**Material shown:**

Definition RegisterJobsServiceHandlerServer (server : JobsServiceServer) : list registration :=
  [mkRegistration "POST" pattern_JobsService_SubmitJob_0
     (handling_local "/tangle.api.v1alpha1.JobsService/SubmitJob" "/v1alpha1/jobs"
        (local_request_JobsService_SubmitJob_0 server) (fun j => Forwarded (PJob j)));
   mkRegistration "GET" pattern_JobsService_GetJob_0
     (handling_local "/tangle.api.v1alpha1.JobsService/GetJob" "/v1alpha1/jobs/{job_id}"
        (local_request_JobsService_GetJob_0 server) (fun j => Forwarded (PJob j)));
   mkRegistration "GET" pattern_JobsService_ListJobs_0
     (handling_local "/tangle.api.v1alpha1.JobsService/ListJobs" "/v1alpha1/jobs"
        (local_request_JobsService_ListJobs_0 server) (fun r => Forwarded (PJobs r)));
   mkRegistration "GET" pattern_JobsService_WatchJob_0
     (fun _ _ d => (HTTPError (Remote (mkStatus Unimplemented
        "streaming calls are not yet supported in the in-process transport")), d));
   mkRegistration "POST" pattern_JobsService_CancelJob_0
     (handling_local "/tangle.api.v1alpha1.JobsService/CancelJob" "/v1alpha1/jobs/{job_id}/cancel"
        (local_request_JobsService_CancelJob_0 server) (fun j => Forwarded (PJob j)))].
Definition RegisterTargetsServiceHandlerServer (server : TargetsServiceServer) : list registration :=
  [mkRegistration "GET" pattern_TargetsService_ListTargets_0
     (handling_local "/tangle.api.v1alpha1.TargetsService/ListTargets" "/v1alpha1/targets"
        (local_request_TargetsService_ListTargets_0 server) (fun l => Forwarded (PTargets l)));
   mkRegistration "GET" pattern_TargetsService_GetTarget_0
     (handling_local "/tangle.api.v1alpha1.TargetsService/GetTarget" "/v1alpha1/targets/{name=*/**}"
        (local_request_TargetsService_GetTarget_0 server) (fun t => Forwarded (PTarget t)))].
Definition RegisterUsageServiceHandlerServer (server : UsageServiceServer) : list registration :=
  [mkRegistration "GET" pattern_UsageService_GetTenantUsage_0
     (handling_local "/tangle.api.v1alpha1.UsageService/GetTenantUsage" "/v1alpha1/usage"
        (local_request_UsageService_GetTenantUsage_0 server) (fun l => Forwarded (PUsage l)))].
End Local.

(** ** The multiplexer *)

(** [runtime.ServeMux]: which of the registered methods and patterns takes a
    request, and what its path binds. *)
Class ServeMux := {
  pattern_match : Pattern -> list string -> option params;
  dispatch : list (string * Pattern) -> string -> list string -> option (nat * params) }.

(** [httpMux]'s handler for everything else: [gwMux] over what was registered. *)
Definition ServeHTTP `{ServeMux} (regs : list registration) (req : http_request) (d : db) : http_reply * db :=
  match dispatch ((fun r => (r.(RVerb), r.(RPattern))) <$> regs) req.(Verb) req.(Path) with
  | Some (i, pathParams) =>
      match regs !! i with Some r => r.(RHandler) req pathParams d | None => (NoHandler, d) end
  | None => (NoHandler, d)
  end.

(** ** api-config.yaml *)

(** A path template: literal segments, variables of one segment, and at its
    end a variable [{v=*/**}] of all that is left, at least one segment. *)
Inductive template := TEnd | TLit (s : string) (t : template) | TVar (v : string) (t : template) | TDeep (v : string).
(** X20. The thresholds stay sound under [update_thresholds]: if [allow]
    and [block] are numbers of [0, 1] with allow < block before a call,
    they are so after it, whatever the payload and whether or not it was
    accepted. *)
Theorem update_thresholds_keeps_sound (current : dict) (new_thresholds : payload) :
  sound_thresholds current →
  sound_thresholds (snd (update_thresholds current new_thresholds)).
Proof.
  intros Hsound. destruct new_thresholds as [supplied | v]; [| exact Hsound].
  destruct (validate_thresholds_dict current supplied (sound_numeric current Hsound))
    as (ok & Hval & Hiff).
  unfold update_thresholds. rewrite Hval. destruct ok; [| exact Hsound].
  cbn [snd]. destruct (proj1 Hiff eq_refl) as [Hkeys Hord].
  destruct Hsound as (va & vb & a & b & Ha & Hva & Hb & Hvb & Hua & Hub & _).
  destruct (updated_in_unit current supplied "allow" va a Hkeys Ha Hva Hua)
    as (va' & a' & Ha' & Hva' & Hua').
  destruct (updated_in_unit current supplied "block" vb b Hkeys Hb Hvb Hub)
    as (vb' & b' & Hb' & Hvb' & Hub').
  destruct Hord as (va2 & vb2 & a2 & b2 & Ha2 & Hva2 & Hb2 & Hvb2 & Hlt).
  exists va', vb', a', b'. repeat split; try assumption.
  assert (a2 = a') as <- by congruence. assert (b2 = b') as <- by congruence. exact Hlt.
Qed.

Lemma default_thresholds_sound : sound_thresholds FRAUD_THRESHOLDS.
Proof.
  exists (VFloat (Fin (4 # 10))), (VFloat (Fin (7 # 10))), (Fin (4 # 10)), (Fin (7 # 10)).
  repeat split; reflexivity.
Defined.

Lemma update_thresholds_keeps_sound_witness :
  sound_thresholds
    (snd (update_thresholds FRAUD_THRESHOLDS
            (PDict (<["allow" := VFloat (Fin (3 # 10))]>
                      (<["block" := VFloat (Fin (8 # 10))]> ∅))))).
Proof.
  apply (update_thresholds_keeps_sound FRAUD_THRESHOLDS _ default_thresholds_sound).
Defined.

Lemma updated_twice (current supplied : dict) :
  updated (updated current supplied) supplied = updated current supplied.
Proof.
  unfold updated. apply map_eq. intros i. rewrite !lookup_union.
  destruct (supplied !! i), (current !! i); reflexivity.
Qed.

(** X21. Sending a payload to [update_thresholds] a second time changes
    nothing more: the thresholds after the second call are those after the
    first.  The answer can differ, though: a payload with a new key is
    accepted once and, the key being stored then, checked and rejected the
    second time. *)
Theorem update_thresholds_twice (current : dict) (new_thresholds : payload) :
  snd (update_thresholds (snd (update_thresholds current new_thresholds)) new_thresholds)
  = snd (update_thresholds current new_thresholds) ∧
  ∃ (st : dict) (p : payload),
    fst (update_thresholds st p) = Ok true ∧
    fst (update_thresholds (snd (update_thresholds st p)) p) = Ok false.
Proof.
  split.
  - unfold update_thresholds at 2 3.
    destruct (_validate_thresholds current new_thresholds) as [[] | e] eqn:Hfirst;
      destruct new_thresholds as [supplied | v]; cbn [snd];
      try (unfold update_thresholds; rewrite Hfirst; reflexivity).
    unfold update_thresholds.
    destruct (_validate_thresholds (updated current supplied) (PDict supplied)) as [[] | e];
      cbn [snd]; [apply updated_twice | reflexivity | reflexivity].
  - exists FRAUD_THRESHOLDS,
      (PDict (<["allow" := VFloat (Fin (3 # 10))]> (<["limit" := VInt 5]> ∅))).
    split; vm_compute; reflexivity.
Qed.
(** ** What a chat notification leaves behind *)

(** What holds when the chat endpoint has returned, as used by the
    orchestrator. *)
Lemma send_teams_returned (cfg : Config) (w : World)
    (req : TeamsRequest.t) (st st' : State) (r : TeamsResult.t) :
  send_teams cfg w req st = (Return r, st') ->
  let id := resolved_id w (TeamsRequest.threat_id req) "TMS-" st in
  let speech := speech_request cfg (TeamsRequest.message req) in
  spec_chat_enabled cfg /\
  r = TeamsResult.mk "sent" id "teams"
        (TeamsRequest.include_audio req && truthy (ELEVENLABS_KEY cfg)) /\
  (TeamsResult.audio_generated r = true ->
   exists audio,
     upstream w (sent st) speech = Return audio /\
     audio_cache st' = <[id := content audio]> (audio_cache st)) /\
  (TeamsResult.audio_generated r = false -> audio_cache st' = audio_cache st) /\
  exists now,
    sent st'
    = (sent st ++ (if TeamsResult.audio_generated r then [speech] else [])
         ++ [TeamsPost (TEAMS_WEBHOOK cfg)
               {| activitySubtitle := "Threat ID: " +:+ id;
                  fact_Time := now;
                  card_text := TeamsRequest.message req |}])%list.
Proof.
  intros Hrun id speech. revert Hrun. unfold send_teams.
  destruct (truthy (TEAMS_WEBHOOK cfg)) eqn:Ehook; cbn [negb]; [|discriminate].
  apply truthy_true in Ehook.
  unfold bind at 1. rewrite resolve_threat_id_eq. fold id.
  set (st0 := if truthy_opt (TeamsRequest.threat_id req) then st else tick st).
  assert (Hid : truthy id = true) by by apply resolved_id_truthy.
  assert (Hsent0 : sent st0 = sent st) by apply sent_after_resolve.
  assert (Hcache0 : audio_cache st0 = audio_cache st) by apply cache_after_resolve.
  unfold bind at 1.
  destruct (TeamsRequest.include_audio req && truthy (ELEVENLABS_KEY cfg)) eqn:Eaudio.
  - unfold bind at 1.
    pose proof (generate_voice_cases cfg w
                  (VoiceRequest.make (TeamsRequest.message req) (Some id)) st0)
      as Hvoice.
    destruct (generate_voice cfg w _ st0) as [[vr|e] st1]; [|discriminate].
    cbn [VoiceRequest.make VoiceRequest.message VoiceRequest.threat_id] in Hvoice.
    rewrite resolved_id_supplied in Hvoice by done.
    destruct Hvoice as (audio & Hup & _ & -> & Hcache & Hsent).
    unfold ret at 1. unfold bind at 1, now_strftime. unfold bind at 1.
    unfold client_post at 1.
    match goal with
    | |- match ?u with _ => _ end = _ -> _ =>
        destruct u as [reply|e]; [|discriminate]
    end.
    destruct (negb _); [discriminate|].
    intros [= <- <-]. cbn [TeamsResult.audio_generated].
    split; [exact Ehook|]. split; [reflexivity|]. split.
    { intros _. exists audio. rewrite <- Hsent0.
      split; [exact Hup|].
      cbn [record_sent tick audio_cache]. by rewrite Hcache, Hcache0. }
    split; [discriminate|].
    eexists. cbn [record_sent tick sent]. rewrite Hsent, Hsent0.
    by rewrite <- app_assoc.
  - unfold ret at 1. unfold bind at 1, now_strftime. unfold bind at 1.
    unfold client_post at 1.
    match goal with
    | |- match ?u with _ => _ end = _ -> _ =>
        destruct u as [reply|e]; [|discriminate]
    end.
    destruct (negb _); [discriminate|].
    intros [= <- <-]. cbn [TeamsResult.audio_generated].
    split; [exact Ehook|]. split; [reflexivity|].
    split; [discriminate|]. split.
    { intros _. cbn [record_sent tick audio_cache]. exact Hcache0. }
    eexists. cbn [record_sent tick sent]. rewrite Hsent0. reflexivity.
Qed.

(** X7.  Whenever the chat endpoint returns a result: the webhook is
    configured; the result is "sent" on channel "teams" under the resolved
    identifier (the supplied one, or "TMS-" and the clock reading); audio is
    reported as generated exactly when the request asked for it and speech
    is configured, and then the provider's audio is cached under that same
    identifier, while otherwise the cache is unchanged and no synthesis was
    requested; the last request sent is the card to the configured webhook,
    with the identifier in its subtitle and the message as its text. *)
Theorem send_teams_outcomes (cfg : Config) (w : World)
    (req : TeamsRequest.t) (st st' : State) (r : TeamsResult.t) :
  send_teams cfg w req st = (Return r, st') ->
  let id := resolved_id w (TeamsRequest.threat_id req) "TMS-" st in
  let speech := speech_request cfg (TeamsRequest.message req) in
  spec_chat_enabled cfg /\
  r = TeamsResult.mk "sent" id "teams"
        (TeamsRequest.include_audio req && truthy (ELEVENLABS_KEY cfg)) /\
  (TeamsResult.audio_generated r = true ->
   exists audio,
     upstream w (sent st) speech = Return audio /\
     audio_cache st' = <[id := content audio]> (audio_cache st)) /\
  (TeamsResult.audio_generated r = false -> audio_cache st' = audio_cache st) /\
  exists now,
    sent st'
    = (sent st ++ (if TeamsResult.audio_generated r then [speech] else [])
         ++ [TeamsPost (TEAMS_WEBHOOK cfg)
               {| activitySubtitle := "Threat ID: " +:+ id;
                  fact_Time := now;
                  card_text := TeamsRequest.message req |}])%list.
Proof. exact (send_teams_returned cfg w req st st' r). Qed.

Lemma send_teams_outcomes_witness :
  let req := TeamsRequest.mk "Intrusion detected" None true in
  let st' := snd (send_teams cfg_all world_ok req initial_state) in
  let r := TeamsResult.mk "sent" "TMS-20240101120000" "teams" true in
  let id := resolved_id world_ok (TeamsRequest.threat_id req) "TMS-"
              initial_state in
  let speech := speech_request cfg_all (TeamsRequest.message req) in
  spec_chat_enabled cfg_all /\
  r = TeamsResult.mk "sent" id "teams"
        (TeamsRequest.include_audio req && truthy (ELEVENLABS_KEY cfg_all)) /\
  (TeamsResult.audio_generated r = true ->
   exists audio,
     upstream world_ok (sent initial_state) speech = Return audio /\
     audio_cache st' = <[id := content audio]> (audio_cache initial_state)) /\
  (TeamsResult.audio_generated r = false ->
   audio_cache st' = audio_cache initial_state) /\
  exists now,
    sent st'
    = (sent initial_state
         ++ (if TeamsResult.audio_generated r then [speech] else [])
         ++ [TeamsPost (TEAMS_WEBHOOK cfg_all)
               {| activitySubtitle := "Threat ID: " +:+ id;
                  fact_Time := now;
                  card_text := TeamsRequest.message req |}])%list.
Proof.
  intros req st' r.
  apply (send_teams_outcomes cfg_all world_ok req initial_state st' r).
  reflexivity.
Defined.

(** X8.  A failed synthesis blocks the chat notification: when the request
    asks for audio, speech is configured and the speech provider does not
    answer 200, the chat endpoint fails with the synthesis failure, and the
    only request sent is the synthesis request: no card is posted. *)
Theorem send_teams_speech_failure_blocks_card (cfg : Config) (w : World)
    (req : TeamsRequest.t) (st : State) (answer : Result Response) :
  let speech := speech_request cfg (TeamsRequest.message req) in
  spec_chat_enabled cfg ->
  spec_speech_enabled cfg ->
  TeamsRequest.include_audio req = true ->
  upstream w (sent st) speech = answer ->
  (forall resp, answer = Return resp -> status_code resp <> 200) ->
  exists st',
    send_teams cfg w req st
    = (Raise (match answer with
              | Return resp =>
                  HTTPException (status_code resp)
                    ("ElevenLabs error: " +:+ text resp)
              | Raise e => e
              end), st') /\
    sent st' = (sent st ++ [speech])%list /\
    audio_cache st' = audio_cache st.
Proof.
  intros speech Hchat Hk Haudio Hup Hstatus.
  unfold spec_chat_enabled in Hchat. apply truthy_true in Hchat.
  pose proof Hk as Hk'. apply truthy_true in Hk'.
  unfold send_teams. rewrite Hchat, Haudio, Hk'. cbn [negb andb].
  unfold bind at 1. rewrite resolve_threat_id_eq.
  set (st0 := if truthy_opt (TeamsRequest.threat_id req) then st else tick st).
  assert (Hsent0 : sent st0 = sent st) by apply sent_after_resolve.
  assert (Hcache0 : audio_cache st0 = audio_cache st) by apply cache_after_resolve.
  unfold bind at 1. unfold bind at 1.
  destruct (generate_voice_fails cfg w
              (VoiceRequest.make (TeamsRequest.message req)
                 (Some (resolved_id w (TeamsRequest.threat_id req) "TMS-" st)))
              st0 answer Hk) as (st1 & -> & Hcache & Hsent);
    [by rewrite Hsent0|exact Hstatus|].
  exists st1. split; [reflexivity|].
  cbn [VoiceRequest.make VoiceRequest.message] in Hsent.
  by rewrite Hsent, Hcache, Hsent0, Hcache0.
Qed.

**Task item:** Nothing but the lines from the one with "Return resp =>" through the final line of the data above should be output, exactly as written.

**Output of the task:**
              | Return resp =>
                  HTTPException (status_code resp)
                    ("ElevenLabs error: " +:+ text resp)
              | Raise e => e
              end), st') /\
    sent st' = (sent st ++ [speech])%list /\
    audio_cache st' = audio_cache st.
Proof.
  intros speech Hchat Hk Haudio Hup Hstatus.
  unfold spec_chat_enabled in Hchat. apply truthy_true in Hchat.
  pose proof Hk as Hk'. apply truthy_true in Hk'.
  unfold send_teams. rewrite Hchat, Haudio, Hk'. cbn [negb andb].
  unfold bind at 1. rewrite resolve_threat_id_eq.
  set (st0 := if truthy_opt (TeamsRequest.threat_id req) then st else tick st).
  assert (Hsent0 : sent st0 = sent st) by apply sent_after_resolve.
  assert (Hcache0 : audio_cache st0 = audio_cache st) by apply cache_after_resolve.
  unfold bind at 1. unfold bind at 1.
  destruct (generate_voice_fails cfg w
              (VoiceRequest.make (TeamsRequest.message req)
                 (Some (resolved_id w (TeamsRequest.threat_id req) "TMS-" st)))
              st0 answer Hk) as (st1 & -> & Hcache & Hsent);
    [by rewrite Hsent0|exact Hstatus|].
  exists st1. split; [reflexivity|].
  cbn [VoiceRequest.make VoiceRequest.message] in Hsent.
  by rewrite Hsent, Hcache, Hsent0, Hcache0.
Qed.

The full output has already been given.